- PROVIDED MATERIAL
(* ===== verification/Recovery.v ===== *)
(** * Recovery scripts: [internal/recovery/recovery.go],
    [internal/recovery/sysversion.go]

    The generator that turns indexed changes into a script that undoes them:
    which schema snapshot types a row, the reversal of one change, the guards
    that refuse the whole script, and the text of the script with the offset
    of every statement.

    [resolverForRow] keeps the first answer of [metadata.NewResolver] for a
    version in a cache, so within a generator it is a function of the version:
    [g_load], [None] where loading failed. [g_flavor] is the answer of
    [query.SourceFlavor], read once. Errors are values; the writer is the
    string written. Log lines are left out, and so are the comment lines a
    failed event leaves in the body, which a refusal drops. *)
From S2P Require Import Prelude GoStrings GoTime GoVal GoCodec Event Rows BinlogOrder Spill Fold Reconstruct SysVersion SqlText.

(** ** Schema snapshots: [metadata.Resolver] *)

Record Resolver := { r_SnapshotID : N; r_tables : gmap string TableMeta }.

Definition Resolve (r : Resolver) (schema table : string) : option TableMeta :=
  r_tables r !! (schema +:+ "." +:+ table).

Record Generator := {
  g_load : option (N → option Resolver);   (* nil database: None *)
  g_resolver : option Resolver;
  g_dialect : Dialect;
  g_maxScriptBytes : Z;
  g_suppressTriggers : bool;
  g_restoreAutoIncrement : bool;
  g_flavor : string;
  g_binlogOrder : bool;
  g_orderProof : option (list ResultRow → IDProof);
}.

Definition resolverForRow (g : Generator) (row : ResultRow) : option Resolver :=
  match g_load g with
  | None => g_resolver g
  | Some load =>
      if (SchemaVersion row =? 0)%N then g_resolver g
      else
        let same := match g_resolver g with
                    | Some r => (r_SnapshotID r mod 2 ^ 32 =? SchemaVersion row)%N
                    | None => false
                    end in
        if same then g_resolver g
        else match load (SchemaVersion row) with Some r => Some r | None => g_resolver g end
  end.

Definition resolve_opt (r : option Resolver) (schema table : string) : option TableMeta :=
  r ≫= λ r, Resolve r schema table.

(** ** The script-size budget *)

Fixpoint estimateValueBytes (v : GoVal) : Z :=
  match v with
  | VNil => 0
  | VString s | VBytes s | VNumber s => Z.of_nat (String.length s)
  | VBool _ => 1
  | VMap m =>
      foldr Z.add 0 ((λ kv, Z.of_nat (String.length kv.1) + kv.2) <$> map_to_list (estimateValueBytes <$> m))
  | VArray l => foldr Z.add 0 (estimateValueBytes <$> l)
  | VInt _ | VTime _ => 16
  end%Z.

Definition estimateRowBytes (m : option Row) : Z :=
  match m with Some m => estimateValueBytes (VMap m) | None => 0%Z end.

Definition EstimateScriptBytes (rows : list ResultRow) : Z :=
  foldl (λ total r, total + Z.of_nat (String.length (PKValues r)) + estimateRowBytes (RowBefore r)
                    + estimateRowBytes (RowAfter r))%Z 0%Z rows.

Record ScriptBudgetError := { EstimatedBytes : Z; sb_Budget : Z }.

Definition CheckScriptBudget (g : Generator) (rows : list ResultRow) : option ScriptBudgetError :=
  if (g_maxScriptBytes g <=? 0)%Z then None
  else
    let est := EstimateScriptBytes rows in
    if (g_maxScriptBytes g <? est)%Z then Some {| EstimatedBytes := est; sb_Budget := g_maxScriptBytes g |} else None.

(** ** Column classes *)

Definition base64Cols (g : Generator) (r : option Resolver) (schema table : string) : gmap string bool :=
  match g_dialect g, resolve_opt r schema table with
  | MySQLDialect, Some tm =>
      foldl (λ m c, match base64StoredKind (DataType c) with Some binary => <[Name c := binary]> m | None => m end)
        ∅ (Columns tm)
  | _, _ => ∅
  end.

Definition geometryCols (g : Generator) (r : option Resolver) (schema table : string) : gset string :=
  match g_dialect g, resolve_opt r schema table with
  | MySQLDialect, Some tm => list_to_set (Name <$> filter (λ c, isSpatialType (DataType c) = true) (Columns tm))
  | _, _ => ∅
  end.

Definition formatColumnValue (g : Generator) (col : string) (v : GoVal) (geom : gset string)
    (b64 : gmap string bool) : string :=
  match (if bool_decide (col ∈ geom) then geometryLiteral v else None) with
  | Some lit => lit
  | None =>
      let v := match b64 !! col with Some binary => decodeStoredBase64 v binary | None => v end in
      formatValue (g_dialect g) v
  end.

Definition generatedColsFromResolver (r : option Resolver) (schema table : string) : gset string :=
  match resolve_opt r schema table with
  | Some tm => list_to_set (Name <$> filter (λ c, IsGenerated c = true) (Columns tm))
  | None => ∅
  end.

Definition updateSetSkipCols (r : option Resolver) (schema table : string) : gset string :=
  match resolve_opt r schema table with
  | Some tm => list_to_set (Name <$> filter (λ c, IsGenerated c = true ∨ IsIdentityAlways c = true) (Columns tm))
  | None => ∅
  end.

(** ** System versioning *)

Definition sourceFlavor (g : Generator) : string :=
  match g_load g with Some _ => g_flavor g | None => "" end.

Definition generated_pk (tm : TableMeta) : list ColumnMeta :=
  filter (λ c, IsPK c = true ∧ IsGenerated c = true) (Columns tm).

(** [Some end] is [(end, true)]. *)
Definition sysVersionedEnd (g : Generator) (tm : TableMeta) : option string :=
  match last (generated_pk tm) with
  | None => None
  | Some c =>
      let flavor := sourceFlavor g in
      if bool_decide (flavor = "mysql") || bool_decide (flavor = "postgres") then None
      else if bool_decide (flavor = "mariadb") then
        if length (generated_pk tm) =? 1 then Some (Name c) else None
      else End_ <$> FromSnapshot (Columns tm)
  end.

Definition row_images (row : ResultRow) : list Row := omap id [RowBefore row; RowAfter row].

Definition imageHoldsMarker (row : ResultRow) : bool :=
  existsb (λ img : Row, existsb (λ kv, IsCurrentMarker kv.2) (map_to_list img)) (row_images row).

Definition markerInGeneratedKey (tm : TableMeta) (row : ResultRow) : bool :=
  existsb (λ c, existsb (λ img : Row, IsCurrentMarker (row_get img (Name c))) (row_images row)) (generated_pk tm).

Definition sysVersionedTable (g : Generator) (row : ResultRow) : option TableMeta :=
  resolve_opt (resolverForRow g row) (SchemaName row) (TableName row).

Inductive SvRefusal :=
| SvNoSnapshot        (* cannot tell without a schema snapshot *)
| SvUnknownSource     (* a marker in a generated key of a source not recorded as MariaDB *)
| SvNoImage           (* the event has no image to read ROW END from *)
| SvRowEnd (e : RowEndError)
| SvRevived.          (* makes a history version current again *)

Inductive SvDecision :=
| SvReverse (row : ResultRow)
| SvSkip (why : string)
| SvRefuse (e : SvRefusal).

Definition with_delete (row : ResultRow) : ResultRow := {|
  EventID := EventID row; BinlogFile := BinlogFile row; StartPos := StartPos row; EndPos := EndPos row;
  EventTimestamp := EventTimestamp row; GTID := GTID row; ConnectionID := ConnectionID row;
  SchemaName := SchemaName row; TableName := TableName row; EventType := EventDelete; PKValues := PKValues row;
  RowChangedColumns := RowChangedColumns row; RowBefore := RowBefore row; RowAfter := None;
  SchemaVersion := SchemaVersion row; QueryText := QueryText row; QueryHash := QueryHash row;
  CommitTsUS := CommitTsUS row; KeySpanFirst := KeySpanFirst row; KeySpanLast := KeySpanLast row |}.

(** The closure [state] of [sysVersionedReversal]. *)
Definition sv_state (end_ : string) (at_ : Z) (img : option Row) : State + SvRefusal :=
  match img with
  | None => inr SvNoImage
  | Some img => match RowEnd (row_get img end_) at_ with inl st => inl st | inr e => inr (SvRowEnd e) end
  end.

Definition sysVersionedReversal (g : Generator) (row : ResultRow) : SvDecision :=
  match sysVersionedTable g row with
  | None =>
      if imageHoldsMarker row && negb (bool_decide (sourceFlavor g = "mysql"))
         && negb (bool_decide (sourceFlavor g = "postgres"))
      then SvRefuse SvNoSnapshot else SvReverse row
  | Some tm =>
      match sysVersionedEnd g tm with
      | None => if markerInGeneratedKey tm row then SvRefuse SvUnknownSource else SvReverse row
      | Some end_ =>
          let state := sv_state end_ (EventTimestamp row) in
          if (EventType row =? EventInsert)%N then
            match state (RowAfter row) with
            | inr e => SvRefuse e
            | inl History => SvSkip "this is a history version of the row (an old version kept when the row changed, or one written into history directly), not a change to its current rows"
            | inl Current => SvReverse row
            end
          else if (EventType row =? EventUpdate)%N then
            match state (RowBefore row) with
            | inr e => SvRefuse e
            | inl before =>
                match state (RowAfter row) with
                | inr e => SvRefuse e
                | inl after =>
                    match before, after with
                    | Current, History => SvReverse (with_delete row)
                    | History, History => SvSkip "this edits a history version; history cannot be written back"
                    | History, Current => SvRefuse SvRevived
                    | Current, Current => SvReverse row
                    end
                end
            end
          else if (EventType row =? EventDelete)%N then
            match state (RowBefore row) with
            | inr e => SvRefuse e
            | inl History => SvSkip "this removed a history version (DELETE HISTORY or partition rotation); history cannot be written back"
            | inl Current => SvReverse row
            end
          else SvReverse row
      end
  end.
Lemma elem_of_hours_until from to h : aligned from → aligned h →
  h ∈ hours_until from to ↔ from ≤ h < to.
Proof.
  intros Hf Hh. unfold hours_until. rewrite list_elem_of_fmap. pose proof hour_pos as Hp. split.
  - intros (i & -> & Hi%elem_of_seq). split; [nia|].
    assert (Z.of_nat i < (to - from + hour - 1) / hour) as H by lia.
    pose proof (Z.mul_div_le (to - from + hour - 1) hour Hp).
    assert ((Z.of_nat i + 1) * hour ≤ to - from + hour - 1) by nia. lia.
  - intros H. unfold aligned in *. exists (Z.to_nat ((h - from) / hour)).
    assert (Hd : h - from = (h - from) / hour * hour).
    { pose proof (Z.div_mod (h - from) hour ltac:(done)). rewrite Zminus_mod, Hf, Hh in H0. change ((0 - 0) mod hour) with 0 in H0. lia. }
    assert (0 ≤ (h - from) / hour) by (apply Z.div_pos; lia).
    split; [lia|]. apply elem_of_seq. split; [lia|].
    assert ((h - from) / hour + 1 ≤ (to - from + hour - 1) / hour); [|lia].
    apply Z.div_le_lower_bound; lia.
Qed.

Lemma hours_until_aligned from to h : aligned from → h ∈ hours_until from to → aligned h.
Proof. unfold hours_until. intros Hf (i & -> & _)%list_elem_of_fmap. by apply aligned_add. Qed.

Lemma length_hours_until from to : Z.of_nat (length (hours_until from to)) = Z.max 0 ((to - from + hour - 1) / hour).
Proof. unfold hours_until. rewrite length_fmap, length_seq. lia. Qed.

(** ** Ranges *)

Definition covers (rs : list TimeRange) (h : Z) : Prop := Exists (λ r, Start r ≤ h < End_ r) rs.

Lemma ranges_loop_covers hours s e cur out h :
  aligned h → Forall aligned hours → (∀ r, cur = Some r → aligned (End_ r) ∧ Start r < End_ r) →
  covers (ranges_loop hours s e cur out) h ↔
  covers out h ∨ (∃ r, cur = Some r ∧ Start r ≤ h < End_ r) ∨ (h ∈ hours ∧ s ≤ h < e).
Proof.
  intros Hh. pose proof hour_pos as Hp. revert cur out. induction hours as [|x hours IH]; intros cur out Hf Hc.
  { simpl. rewrite elem_of_nil. destruct cur as [r|]; [|naive_solver]. unfold covers. rewrite Exists_app, Exists_cons, Exists_nil. naive_solver. }
  apply Forall_cons in Hf as [Hx Hf]. cbn [ranges_loop]. rewrite elem_of_cons.
  assert (Hnew : Start {| Start := x; End_ := x + hour |} ≤ h < End_ {| Start := x; End_ := x + hour |} ↔ h = x).
  { simpl. split; [intros; symmetry; by apply aligned_eq|lia]. }
  assert (Hal : aligned (x + hour)) by (rewrite <- (Z.mul_1_l hour); by apply aligned_add).
  destruct (Z.ltb_spec x s) as [|Hs]; simpl; [rewrite IH by done; naive_solver lia|].
  destruct (Z.ltb_spec x e) as [He|]; simpl; [|rewrite IH by done; naive_solver lia].
  destruct cur as [r|].
  - destruct (Hc r eq_refl) as [Hr1 Hr2]. destruct (Z.eqb_spec x (End_ r)) as [->|Hne].
    + rewrite IH; [|done|intros ? [= <-]; simpl; split; [done|lia]]. split.
      * intros [?|[(r' & [= <-] & H)|?]]; [by left| |naive_solver]. simpl in H.
        destruct (decide (h < End_ r)); [right; left; exists r; naive_solver lia|].
        right; right. split; [left; symmetry; apply aligned_eq; [done|done|lia]|]. 
        assert (End_ r = h) as <- by (apply aligned_eq; [done|done|lia]). lia.
      * intros [?|[(r' & [= <-] & H)|[[->|?] ?]]]; [by left| | |naive_solver].
        -- right; left. eexists; split; [done|]. simpl. lia.
        -- right; left. eexists; split; [done|]. simpl. lia.
    + rewrite IH; [|done|intros ? [= <-]; simpl; split; [done|lia]].
      unfold covers at 1. rewrite Exists_app, Exists_cons, Exists_nil. fold (covers out h).
      split; [intros [[?|[?|[]]]|[(r' & [= <-] & H%Hnew)|?]]|intros [?|[(r' & [= <-] & ?)|[[->|?] ?]]]]; naive_solver.
  - rewrite IH; [|done|intros ? [= <-]; simpl; split; [done|lia]].
    split; [intros [?|[(r' & [= <-] & H%Hnew)|?]]|intros [?|[(r' & ? & ?)|[[->|?] ?]]]]; naive_solver.
Qed.

(** In order and apart: a range ends before the next starts. *)
Definition apart (a b : TimeRange) : Prop := End_ a < Start b.

(** The hours left of a sorted list lie past the range that is open, and the
    next one is an hour or more after the hour before it. *)
Definition open_before (hours : list Z) (r : TimeRange) (out : list TimeRange) : Prop :=
  Start r < End_ r ∧ Forall (λ a, apart a r) out ∧ ∀ x, x ∈ hours → End_ r ≤ x.

Lemma ranges_loop_sorted hours s e cur out :
  StronglySorted (λ a b, a + hour ≤ b) hours → StronglySorted apart out →
  (∀ r, cur = Some r → open_before hours r out) → (cur = None → out = []) →
  StronglySorted apart (ranges_loop hours s e cur out).
Proof.
  pose proof hour_pos as Hp.
  assert (Hsnoc : ∀ r out, StronglySorted apart out → Forall (λ a, apart a r) out → StronglySorted apart (out ++ [r])).
  { clear. intros r out. induction 1 as [|x l Hs IH Hx]; intros Hf; [by repeat constructor|].
    apply Forall_cons in Hf as [? ?]. simpl. constructor; [auto|]. apply Forall_app. by repeat constructor. }
  revert cur out. induction hours as [|x hours IH]; intros cur out Hs Ho Hcur Hnone.
  { simpl. destruct cur as [r|]; [|done]. destruct (Hcur r eq_refl) as (_ & ? & _). by apply Hsnoc. }
  apply StronglySorted_inv in Hs as [Hs Hx]. rewrite Forall_forall in Hx. cbn [ranges_loop].
  destruct (_ || _).
  { apply IH; [done..| |done]. intros r Hr. destruct (Hcur r Hr) as (? & ? & Hle). split_and!; [done..|].
    intros y Hy. apply Hle. by right. }
  destruct cur as [r|].
  - destruct (Hcur r eq_refl) as (H1 & H2 & H3). pose proof (H3 x (list_elem_of_here _ _)) as Hle.
    destruct (Z.eqb_spec x (End_ r)) as [->|Hne].
    + apply IH; [done..| |done]. intros ? [= <-]. split_and!; simpl; [lia| |by apply Hx].
      eapply Forall_impl; [exact H2|]. done.
    + apply IH; [done|by apply Hsnoc| |done]. intros ? [= <-]. split_and!; simpl; [lia| |by apply Hx].
      apply Forall_app. split; [|repeat constructor; unfold apart; simpl; lia].
      eapply Forall_impl; [exact H2|]. unfold apart. simpl. lia.
  - rewrite (Hnone eq_refl). apply IH; [done|constructor| |done].
    intros ? [= <-]. split_and!; simpl; [lia|constructor|by apply Hx].
Qed.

- THE PROBLEM
Restate word for word the lines of the data above, starting at the line containing "that refuse the" and ending at the line containing "failed event leaves", both included, and nothing more.

- TASK OUTPUT
    that refuse the whole script, and the text of the script with the offset
    of every statement.

    [resolverForRow] keeps the first answer of [metadata.NewResolver] for a
    version in a cache, so within a generator it is a function of the version:
    [g_load], [None] where loading failed. [g_flavor] is the answer of
    [query.SourceFlavor], read once. Errors are values; the writer is the
    string written. Log lines are left out, and so are the comment lines a
    failed event leaves in the body, which a refusal drops. *)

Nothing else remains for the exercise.